Charlotte police said Saturday they would release some of the bodycam and dashcam footage and other information related to the fatal shooting of Keith Lamont Scott, bowing to public pressure after initially refusing to share any video.

"I have decided that we're at a stage where I can release additional information without adversely impacting [the State Bureau of Investigation's] investigation," Charlotte-Mecklenburg Police Chief Kerr Putney said at a news conference Saturday afternoon. "Prior to this point, it would have had an impact."

The videos will be released shortly, Putney added.

The reversal comes a day after NBC News obtained cellphone video taken by Scott's wife, Rakeyia, through a family attorney in which she begs with officers not to shoot her husband as they surround his pickup truck. It does not show the shooting itself.

Related: Keith Scott's Family Urges Police to Release Videos

Protesters, who have held nightly demonstrations in North Carolina's largest city since Scott was shot by officers on Tuesday, have demanded police release bodycam and dashcam footage of 43-year-old Scott's final moments.

But the State Bureau of Investigation, which took over the case, said earlier it wouldn't release police video for fear of compromising its review.

utney said Saturday that now that he is certain releasing the video wouldn't affect the investigation, he decided to do so because he felt that it was "in the community's best interest."

He also told reporters Scott was in possession of marijuana when officers approached him.
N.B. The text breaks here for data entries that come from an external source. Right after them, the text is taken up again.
(** ** The code: the block function *)

(** [X##p += X##q; X##q = RotL_64(X##q,R); X##q ^= X##p;]. *)
Definition mix (p q : nat) (R : Z) (X : list Z) : list Z :=
  let X := <[p := u64 (X.[p] + X.[q])]> X in
  let X := <[q := rotl64 X.[q] R]> X in
  <[q := Z.lxor X.[q] X.[p]]> X.
Definition Round512 (p0 p1 p2 p3 p4 p5 p6 p7 : nat) (ROT : list Z) (X : list Z) : list Z :=
  let X := mix p0 p1 ROT.[0] X in
  let X := mix p2 p3 ROT.[1] X in
  let X := mix p4 p5 ROT.[2] X in
  mix p6 p7 ROT.[3] X.

Definition I512 (ks ts : list Z) (R : nat) (X : list Z) : list Z := [
  u64 (X.[0] + ks.[(R + 1) mod 9]);
  u64 (X.[1] + ks.[(R + 2) mod 9]);
  u64 (X.[2] + ks.[(R + 3) mod 9]);
  u64 (X.[3] + ks.[(R + 4) mod 9]);
  u64 (X.[4] + ks.[(R + 5) mod 9]);
  u64 (X.[5] + u64 (ks.[(R + 6) mod 9] + ts.[(R + 1) mod 3]));
  u64 (X.[6] + u64 (ks.[(R + 7) mod 9] + ts.[(R + 2) mod 3]));
  u64 (X.[7] + u64 (ks.[(R + 8) mod 9] + (Z.of_nat R + 1))) ].

Definition R512_8_rounds (ks ts : list Z) (X : list Z) (R : nat) : list Z :=
  let rot i := nth i R_512 [] in
  let X := Round512 0 1 2 3 4 5 6 7 (rot 0%nat) X in
  let X := Round512 2 1 4 7 6 5 0 3 (rot 1%nat) X in
  let X := Round512 4 1 6 3 0 5 2 7 (rot 2%nat) X in
  let X := Round512 6 1 0 7 2 5 4 3 (rot 3%nat) X in
  let X := I512 ks ts (2 * R) X in
  let X := Round512 0 1 2 3 4 5 6 7 (rot 4%nat) X in
  let X := Round512 2 1 4 7 6 5 0 3 (rot 5%nat) X in
  let X := Round512 4 1 6 3 0 5 2 7 (rot 6%nat) X in
  let X := Round512 6 1 0 7 2 5 4 3 (rot 7%nat) X in
  I512 ks ts (2 * R + 1) X.

(** [Skein_Get64_LSB_First(w,p,n)]. *)
Definition get64 (n : nat) (p : list Z) : list Z := map le_word (pieces 8 n p).
(** [Skein_Put64_LSB_First], all the bytes. *)
Definition put64 (w : list Z) : list Z := concat (map (le_bytes 8) w).

(** One turn of the [do] loop on [ts[0]], [ts[1]] and the chaining variables. *)
Definition block_turn (byteCntAdd : Z) '((t0, t1, X) : Z * Z * list Z) (blkPtr : list Z) :
  Z * Z * list Z :=
  let t0 := u64 (t0 + byteCntAdd) in
  let ks := X ++ [Z.lxor (Z.lxor (Z.lxor (Z.lxor (Z.lxor (Z.lxor (Z.lxor (Z.lxor
    X.[0] X.[1]) X.[2]) X.[3]) X.[4]) X.[5]) X.[6]) X.[7]) SKEIN_KS_PARITY] in
  let ts := [t0; t1; Z.lxor t0 t1] in
  let w := get64 8 blkPtr in
  let Y := [
    u64 (w.[0] + ks.[0]); u64 (w.[1] + ks.[1]); u64 (w.[2] + ks.[2]); u64 (w.[3] + ks.[3]);
    u64 (w.[4] + ks.[4]); u64 (u64 (w.[5] + ks.[5]) + ts.[0]); u64 (u64 (w.[6] + ks.[6]) + ts.[1]);
    u64 (w.[7] + ks.[7]) ] in
  let Y := fold_left (R512_8_rounds ks ts) [0; 1; 2; 3; 4; 5; 6; 7; 8]%nat Y in
  let X := [
    Z.lxor Y.[0] w.[0]; Z.lxor Y.[1] w.[1]; Z.lxor Y.[2] w.[2]; Z.lxor Y.[3] w.[3];
    Z.lxor Y.[4] w.[4]; Z.lxor Y.[5] w.[5]; Z.lxor Y.[6] w.[6]; Z.lxor Y.[7] w.[7] ] in
  (t0, Z.land t1 (not64 SKEIN_T1_FLAG_FIRST), X).

(** [do .. while (--blkCnt)], for [blkCnt] of at least one. *)
Fixpoint block_loop (blkCnt : nat) (byteCntAdd : Z) (st : Z * Z * list Z) (blkPtr : list Z) :
  Z * Z * list Z :=
  match blkCnt with
  | O => st
  | S n => block_loop n byteCntAdd (block_turn byteCntAdd st blkPtr) (drop 64 blkPtr)
  end.
Definition Skein_512_Process_Block (ctx : Skein_512_Ctxt_t) (blkPtr : list Z) (blkCnt : nat)
    (byteCntAdd : Z) : Skein_512_Ctxt_t :=
  let '(t0, t1, x) := block_loop blkCnt byteCntAdd (ctx.(T0), ctx.(T1), ctx.(X)) blkPtr in
  set_X (set_tweak ctx t0 t1) x.

(** ** The code: hashing *)

Definition Skein_512_Init (ctx : Skein_512_Ctxt_t) (hashBitLen_ : Z) : Z * Skein_512_Ctxt_t :=
  let ctx := {| hashBitLen := hashBitLen_; bCnt := ctx.(bCnt); T0 := ctx.(T0); T1 := ctx.(T1);
                X := ctx.(X); b := ctx.(b) |} in
  let ctx :=
    if hashBitLen_ =? 256 then set_X ctx SKEIN_512_IV_256
    else
      let ctx := Skein_Start_New_Type ctx SKEIN_T1_BLK_TYPE_CFG_FINAL in
      let cfg := put64 ([SKEIN_SCHEMA_VER; hashBitLen_; SKEIN_CFG_TREE_INFO 0 0 0] ++ replicate 5 0) in
      let ctx := set_X ctx (replicate 8 0) in
      Skein_512_Process_Block ctx cfg 1 SKEIN_CFG_STR_LEN in
  (0, Skein_Start_New_Type ctx SKEIN_T1_BLK_TYPE_MSG).

(** [msg] are the [msgByteCnt] bytes at the pointer. *)
Definition Skein_512_Update (ctx : Skein_512_Ctxt_t) (msg : list Z) : Z * Skein_512_Ctxt_t :=
  let '(ctx, msg) :=
    if 64 <? u64 (Z.of_nat (length msg) + ctx.(bCnt)) then
      let '(ctx, msg) :=
        if ctx.(bCnt) =? 0 then (ctx, msg)
        else
          let n := Z.to_nat (64 - ctx.(bCnt)) in
          let '(ctx, msg) :=
            if (n =? 0)%nat then (ctx, msg)
            else (set_b ctx (ctx.(bCnt) + Z.of_nat n)
                    (write_at (Z.to_nat ctx.(bCnt)) (take n msg) ctx.(b)), drop n msg) in
          let ctx := Skein_512_Process_Block ctx ctx.(b) 1 64 in
          (set_b ctx 0 ctx.(b), msg) in
      if (64 <? length msg)%nat then
        let n := ((length msg - 1) / 64)%nat in
        (Skein_512_Process_Block ctx msg n 64, drop (n * 64) msg)
      else (ctx, msg)
    else (ctx, msg) in
  if (length msg =? 0)%nat then (0, ctx)
  else (0, set_b ctx (ctx.(bCnt) + Z.of_nat (length msg))
             (write_at (Z.to_nat ctx.(bCnt)) msg ctx.(b))).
That discovery, plus the weapon police say he had, made him an imminent threat, Putney said.

Putney before Saturday said police wouldn't release its videos, although the ones he watched didn't show "absolute, definitive, visual evidence" that Scott brandished a weapon at the officers.

The Scott family was permitted to view the police video Thursday. Family attorney Justin Bamberg said after viewing it that "it is impossible to discern from the videos what, if anything, Mr. Scott is holding in his hands."

Related: Why Viewing Bodycam Video Isn't Easy Under New N.C. Law

Police were at the condominium complex where Scott was sitting in his car to serve a warrant on someone else.

They said they saw Scott holding a gun as he exited his truck and then return to his car before he exited again. At that point, police said, they shot Scott after he became threatening and refused to listen to their commands to put the weapon down. But some in Scott's family insisted he didn't have a weapon.

"He doesn't have a gun. He has a TBI [traumatic brain injury]," Rakeyia Scott says in the video that she took. "He's not going to do anything to you guys. He just took his medicine."

Brentley Vinson, the plainclothes officer who fired the fatal shots at Scott, was not wearing a bodycam, according to the Charlotte-Mecklenburg police. But three other officers who were at the scene were.

Earlier Saturday, the NAACP in Charlotte joined the calls for police to share the footage, calling it "video that is ours."